EC: Fiscal consolidation should be main tool to reduce Romania's external imbalances
The wide current account deficit and the eroding competitiveness are Romania's main macroeconomic challenges, according to the European Semester country report issued by the European Commission on May 24.
In line with the general recommendations for all EU member states, the Commission encouraged Romania to pursue fiscal consolidation and exit the Excessive Deficit Procedure, wind down the energy support measures in force by the end of 2023, and preserve nationally financed public investment and ensure the effective absorption of Resilience Facility (RRF) grants and other EU funds.
A second recommendation regards strengthening the administrative capacity to allow for a continued swift and steady implementation of the recovery and resilience plan. Finally, the EC recommended Romania reduce reliance on fossil fuels and accelerate the clean energy transition.
The EC expressed concerns related to the implementation of the Resilience Facility in Romania. The implementation of Romania's recovery and resilience plan is underway, the report acknowledges, adding that "there are risks of significant delays with the implementation of the plan due to the weak governance and limited capacity of the public administration."
The Commission sweetened its forecast for Romania's indebtedness, in line with its fiscal consolidation scenario sketched under the recent Winter Forecast. It expects the public debt to GDP ratio at 65% within ten years (in 2033), compared to 72.7% projected for the ten-year horizon under the last year's edition of the European Semester. The risks to fiscal sustainability were consequently maintained at a 'low' level while the risks for the medium term were revised downwards from 'high' to 'medium'.
Still, fiscal consolidation should be the main tool to reduce Romania's external imbalances. Romania's external deficits are unsustainable in the medium to long term, the report reads.
The Commission noted that the external deficit financing has been stable for now, as Romania's strong fundamentals (low overall debt levels, robust banking system) continue to reassure investors. But a volatile global context and tight financing conditions in developed economies pose risks to the outlook. Furthermore, Romania should address the external imbalances, also considering the large reduction in EU transfers at the end of the recovery and resilience plan (RRP) period.
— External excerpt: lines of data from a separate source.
(** [rng.uniform(low, high)]. *)
Definition uniform (low high : float) (g : generator) : float * generator :=
  let '(u, g') := next_double g in
  ((low + (high - low) * u)%float, g').

(** [rng.uniform(low, high, size=n)]. *)
Definition uniform_n (low high : float) (n : nat) (g : generator)
    : list float * generator :=
  draws (uniform low high) n g.

(** [rng.standard_normal(n)]. *)
Definition standard_normal (n : nat) (g : generator)
    : list float * generator :=
  draws next_normal n g.

(** [rng.choice(a)] for a list of strings: the list becomes an array of
    strings, an index below [len(a)] is drawn and the element at that
    index is read back from the array; an empty [a] is refused. *)
Definition choice (a : list str) (g : generator)
    : result (str * generator) :=
  match a with
  | [] =>
      Raise (ValueError (lit "a cannot be empty unless no samples are taken"))
  | d :: _ =>
      let '(i, g') := next_bounded (Z.of_nat (length a)) g in
      Ok (rstrip_nul (nth (Z.to_nat i) a d), g')
  end.

(** [rng.choice(a, size=n)], with replacement. *)
Fixpoint choice_n (a : list str) (n : nat) (g : generator)
    : result (list str * generator) :=
  match n with
  | O => Ok ([], g)
  | S n' =>
      '(x, g1) ← choice a g;
      '(xs, g2) ← choice_n a n' g1;
      Ok (x :: xs, g2)
  end.

(** [np.linspace(start, stop, num, endpoint=False)].  The array is
    allocated here; the arrays made after it in [generate_waveform] have
    its length and are taken to be allocated as well. *)
Definition linspace (start stop : float) (num : Z) : result (list float) :=
  if num <? 0 then
    Raise (ValueError (lit "Number of samples must be non-negative."))
  else if array_refused num is Some e then Raise e
  else
    let delta := (stop - start)%float in
    let y := List.map (fun i => float_of_Z (Z.of_nat i)) (seq 0 (Z.to_nat num)) in
    let div := float_of_Z num in
    let y :=
      if 0 <? num then
        let step := (delta / div)%float in
        if (step =? 0)%float
        then List.map (fun v => (v / div * delta)%float) y
        else List.map (fun v => (v * step)%float) y
      else List.map (fun v => (v * delta)%float) y in
    Ok (List.map (fun v => (v + start)%float) y).

Definition zeros_like (t : list float) : list float :=
  List.map (fun _ => 0%float) t.

(** Element-wise [a + b] of two arrays of one shape. *)
Fixpoint add_arrays (a b : list float) : list float :=
  match a, b with
  | x :: a', y :: b' => (x + y)%float :: add_arrays a' b'
  | _, _ => []
  end.

(** [np.maximum]: the larger operand, a NaN if either is one. *)
Definition np_maximum (a b : float) : float :=
  if is_nan a then a
  else if is_nan b then b
  else if (a <? b)%float then b else a.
Regarding competitiveness, both cost and non-cost issues persist. Nominal unit labour cost increased by 6.2% in 2022 (and 10.1% since 2019), while the real effective exchange rate (HICP deflated) appreciated by 2.2%. The policy progress in addressing competitiveness deterioration was insufficient. In 2022, progress made under RRP on sustainable transport, digitalization, the fight against corruption, and education helped against some of the non-cost competitiveness issues, but more is to be done, according to the EC's Semester report.
Other relevant findings of the report
1. Municipal waste management, recycling rates lag behind EU27 averages. Romania predominantly landfills its municipal waste, but it also produces much less municipal waste compared to other European countries: 302kg per capita, over 40% less compared to the EU27 average. Even so, Romania landfilled more municipal waste per capita than the EU27 average. It landfilled 75.5% of its municipal waste, a rate over three times the EU average of 23% (resulting in 225kg of waste per capita, compared to some 125 in EU27). The recycling rate did not show significant progress in Romania in the last 5 years (from 13.4% in 2016 to 11.3% in 2021).
2. Innovation rates and R&D expenditures are way below EU27 averages. Romania is an 'emerging innovator' with the weakest innovation performance in the EU. According to the 2022 European Innovation Scoreboard, Romania's innovation performance is just 50% of the emerging innovators' average, and the gap between Romania's performance and the EU's is widening.
3. Structure of budget revenues shows low labour tax and even lower capital tax contributions. As a share of GDP, labour taxes are 12.1% in Romania – just over half the 20.9% share in EU27. The income taxation is roughly flat, and this generates challenges, the report points out. A relatively high tax wedge for low-wage earners may reduce labour demand for low-skilled workers. The limited progressivity of the tax system also contributes to the low ability of the tax and benefit system to redistribute income.
Separately, the capital taxes in Romania are only 4% of GDP – less than half the 8.5% average in EU27. Notably, only the consumption taxes are close to the EU27 average: 10.4% in Romania compared to 11.2% in EU27. This is despite the much wider VAT (collection) gap in Romania.